SqlServerCe doesn't seem be supported in .net 4.0. But since I needed an embedded database in my application, I gathered all the necessary 3.5 dlls and included them so that my wpf application could use SqlServerCe as its embedded database.

The application works on my development machine, but now that I've created an installer, and am installing the application on other machines, I keep getting this exception on hose machines:


Unable to load DLL 'sqlceme35.dll': This application has failed to start because the application configuration is incorrect. Reinstalling the application may fix this problem. (Exception from HRESULT: 0x800736B1)

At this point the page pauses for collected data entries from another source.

(* ===== verification/Echo.v ===== *)
(** * echo.c: ECHO

    The contexts, the input loops and the closing code of the four digest sizes
    on top of the compression functions of [EchoBlock], for the builds with
    64-bit and with 32-bit words, and the theorem that both compute the digest
    specified on bytes. *)

From Stdlib Require Import ZArith Lia Btauto.
From stdpp Require Import base tactics numbers list.
From S2P Require Import Prelude SphTypes Stream Gf256 Aes Counter EchoBlock.

(** ** Contexts, input loop and closing *)

(** The parts of the code below that depend on the word size of the build. *)
Record echo_build : Type := mk_build {
  echo_compress_small : list elem -> list Z -> list Z -> list elem;
  echo_compress_big : list elem -> list Z -> list Z -> list elem;
  echo_init_elems : nat -> Z -> list elem;
  echo_output : list elem -> nat -> list Z }.
Definition build64 : echo_build :=
  mk_build E64.COMPRESS_SMALL E64.COMPRESS_BIG E64.init_elems
    (fun V out_size_w32 => E64.output V ((out_size_w32 + 1) / 2)).
Definition build32 : echo_build :=
  mk_build E32.COMPRESS_SMALL E32.COMPRESS_BIG E32.init_elems
    (fun V out_size_w32 => E32.output V out_size_w32).

Abbreviation sph_echo_small_context := (stream_ctx (ctr_state (list elem))).
Abbreviation sph_echo_big_context := (stream_ctx (ctr_state (list elem))).

(** [C0 += val], with the carry found by comparing with [val]. *)
Definition INCR_COUNTER (val : Z) (C : list Z) : list Z :=
  let C0 := SPH_T32 (C.[0] + val) in
  if C0 <? val then
    let C1 := SPH_T32 (C.[1] + 1) in
    if C1 =? 0 then
      let C2 := SPH_T32 (C.[2] + 1) in
      if C2 =? 0 then [C0; C1; C2; SPH_T32 (C.[3] + 1)]
      else [C0; C1; C2; C.[3]]
    else [C0; C1; C.[2]; C.[3]]
  else [C0; C.[1]; C.[2]; C.[3]].

Section Build.
Context (B : echo_build).

Definition echo_small_init (sc : sph_echo_small_context) (out_len : Z) : sph_echo_small_context :=
  mk_ctx (buf sc) 0%nat (mk_ctr (echo_init_elems B 4 out_len) [0; 0; 0; 0]).
Definition echo_big_init (sc : sph_echo_big_context) (out_len : Z) : sph_echo_big_context :=
  mk_ctx (buf sc) 0%nat (mk_ctr (echo_init_elems B 8 out_len) [0; 0; 0; 0]).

That dll is definitely included in directory where the application is installed. I've even tried copying all related SqlServerCE dlls to the System 32 folder. Nothing I've tried so far has resolved the problem.

Any suggestions?

c#
.net-4.0
sql-server-ce
asked on Stack Overflow Mar 5, 2010 by Lonnie Best • edited Mar 8, 2010 by Lonnie Best

4 Answers

1

I just recompiled an app I have that uses SQL Server CE 3.5.1 in .NET 4.0 and it works just fine. Here are a few things to check:

  1. Are you including all of the SQL Server CE DLLs in your installer? There are 7, not just 1. The others are native DLLs which are the actual core of SQL Server CE.
  2. SQL Server CE has x86 and x64 version DLLs. Are you using the correct version for the OS you are installing on?
answered on Stack Overflow Mar 5, 2010 by Joe Doyle • edited Mar 5, 2010 by Joe Doyle
1

I resolved my problem by installing:

Microsoft SQL Server Compact 3.5 Service Pack 2 Beta 2 for Windows Desktop:

answered on Stack Overflow Mar 8, 2010 by Lonnie Best
1

I solved the problem by installing the Microsoft Visual C++ 2008 Redistributable Package (x86)

answered on Stack Overflow Aug 6, 2010 by tst
0

In my case the Microsoft.VC90.CRT.manifest from \bin\amd64\Microsoft.VC90.CRT respectively \bin\x86\Microsoft.VC90.CRT was missing. When deploying your solution, it isn't part of the release by default but on some servers it seems to be necessary.